• **Goal of the exercise**
Beneath this task are records; tally the lines in them that contain "left" and report only the number.

[Recorded data]
Definition l1d_fill (g_cur_cyc pc pa lo hi : Z) (ls : lines) : lines :=
  let r := line_ref ls (line_of pa) in
  <[line_of pa := LineRec g_cur_cyc (u64 pc) (inval_cyc r) (inval_pc r) lo hi]> ls.
Definition l1d_cacheop (g_cur_cyc pc pa inval : Z) (ls : lines) : lines :=
  if inval =? 0 then ls
  else
    let r := line_ref ls (line_of pa) in
    <[line_of pa := LineRec (fill_cyc r) (fill_pc r) g_cur_cyc (u64 pc) (fill_lo r) (fill_hi r)]> ls.
Definition l1i_fill (cyc pa : Z) (ls : lines) : lines :=
  let r := line_ref ls (line_of pa) in
  <[line_of pa := LineRec cyc pa (inval_cyc r) (inval_pc r) (fill_lo r) (fill_hi r)]> ls.
Definition l1i_flush (cyc : Z) (ls : lines) : Z * lines :=
  (cyc, (fun r => LineRec (fill_cyc r) (fill_pc r) cyc 0 (fill_lo r) (fill_hi r)) <$> ls).
(** [rd_log], the hook of every L1D load.  A report carries the line's record,
    zeros when it has none.  [LDWATCH] = 0xffffffff lists the first 20 loads; any
    other non-zero value watches a 64-byte region, at most 2000 times; then come
    the PC window and the crash word of the copy. *)
Record rd_cfg := RdCfg { LDWATCH : Z; STACKRD_LO : Z; STACKRD_HI : Z; BCOPYTRACE : bool }.
Record load_ev := LoadEv { ld_cyc : Z; ld_pc : Z; ld_addr : Z; ld_data : Z; ld_hit : Z }.
Inductive rd_report :=
  | LdAll (e : load_ev)
  | LdWatch (e : load_ev) (r : linerec)
  | StackRd (e : load_ev) (r : linerec)
  | BcopyRd (e : load_ev) (r : linerec).
Definition crashword (pa : Z) : bool := pa .& 0xfff =? 0x1c0.
Definition rd_history (ls : lines) (addr : Z) : linerec := line_ref ls (line_of addr).
Definition rd_log (k : rd_cfg) (ls : lines) (e : load_ev) (n : Z * Z) : (Z * Z) * list rd_report :=
  let '(n_all, lw_n) := n in
  let p := u32 (ld_pc e) in
  let r := rd_history ls (ld_addr e) in
  let all := (LDWATCH k =? 0xffffffff) && (n_all <? 20) in
  let n_all := if all then n_all + 1 else n_all in
  let watched := negb (LDWATCH k =? 0) && negb (LDWATCH k =? 0xffffffff) &&
                 (Z.ldiff (ld_addr e) 63 =? Z.ldiff (LDWATCH k) 63) in
  let lw_n := if watched then lw_n + 1 else lw_n in
  ((n_all, lw_n),
   (if all then [LdAll e] else []) ++ (if watched && (lw_n <=? 2000) then [LdWatch e r] else []) ++
   (if (STACKRD_LO k <=? p) && (p <=? STACKRD_HI k) then [StackRd e r]
    else if BCOPYTRACE k && crashword (ld_addr e) then [BcopyRd e r] else [])).
Lemma main_line_step x r (c : chk R) :
  i_brk (c_ss c) = false -> c_ds c <> Some (u32 (r_pc r)) -> executable no_mapskip (u32 (r_pc r)) = true ->
  (exists c', entered x r (with_ds c None) c' /\ step x r c = execute r c' false) \/
  (no_entry x r (c_ss c) /\ alarms_le (c_k c) (c_k (step x r c)) /\ alarms (c_k (step x r c)) <> alarms (c_k c)).
Proof.
  intros Hb Hds He. unfold checker_step. rewrite Hb, bool_decide_eq_false_2, mapskip_test, He by done.
  cbn [negb]. cbn [with_ds c_ss].
  destruct (Z.eqb_spec (u32 (i_pc (c_ss c))) (u32 (r_pc r))) as [Hpc|Hpc]; cbn [negb].
  { left. exists (with_ds c None). split; [by left|done]. }
  pose proof (pc_divergence_exact x (r_pc r) (with_ds c None)) as H.
  destruct (pc_divergence _ _ _ _ _) as [c' [|]].
  - right. destruct H as (Hle & Hr & Ha & Hx). cbn [with_ds c_k c_ss] in *. split; [done|].
    pose proof (step_execute_le r c' true) as Hle'.
    assert (alarms_le (c_k c) (c_k (execute r c' true))) as Hle2 by (by etrans).
    split; [done|]. apply alarms_up; [done|]. unfold alarms_le in Hle'. lia.
  - left. exists c'. split; [right; by split|done].
Qed.

Ltac invert_explains H :=
  inversion H; subst; clear H; simplify_eq; try congruence;
  repeat match goal with E1 : ?f ?a = (_, _), E2 : ?f ?a = (_, _) |- _ => rewrite E1 in E2; simplify_eq end;
  try done.
Lemma entered_explains x r (c c' : chk R) s st :
  i_brk (c_ss c) = false -> c_ds c <> Some (u32 (r_pc r)) -> executable no_mapskip (u32 (r_pc r)) = true ->
  entered x r (with_ds c None) c' -> execMips (c_ss c') = (s, st) ->
  exists st1, moved c (c_ss c', None) st1 c' /\
    (dest_ok s r -> expl x r (view c) (s, next_ds (c_ss c') s) (st1 ++ st)) /\
    (forall m st', expl x r (view c) m st' -> dest_ok s r).
Proof.
  intros Hb Hds He Hen Hx. destruct Hen as [[Hpc ->]|[Hpc [[Ha ->]|(Hen & Ha & -> & Hto)]]];
    cbn [with_ds with_ss c_ss] in *.
  - exists []. split; [done|]. split; [by apply ex_insn|]. intros m st' H. invert_explains H.
  - exists []. split; [done|]. split; [by eapply ex_interrupt|]. intros m st' H. invert_explains H.
  - destruct (execMips (c_ss c)) as [s1 st1] eqn:Hx1. cbn [fst] in Hto.
    pose proof (exec_one_moved (with_ds c None) s1 st1 Hx1) as M. destruct (M) as (V & _ & _). injection V as V _.
    rewrite V in *. exists st1. split; [done|]. split; [by eapply ex_fault|]. intros m st' H. invert_explains H.
Qed.
Lemma no_entry_unexplained x r (c : chk R) m st :
  i_brk (c_ss c) = false -> c_ds c <> Some (u32 (r_pc r)) -> executable no_mapskip (u32 (r_pc r)) = true ->
  no_entry x r (c_ss c) -> ~ expl x r (view c) m st.
Proof.
  intros Hb Hds He (Hpc & Ha & Hx) H. invert_explains H.
  match goal with E : execMips (c_ss c) = _ |- _ => rewrite E in Hx end. by apply Hx.
Qed.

• **Answer box**
2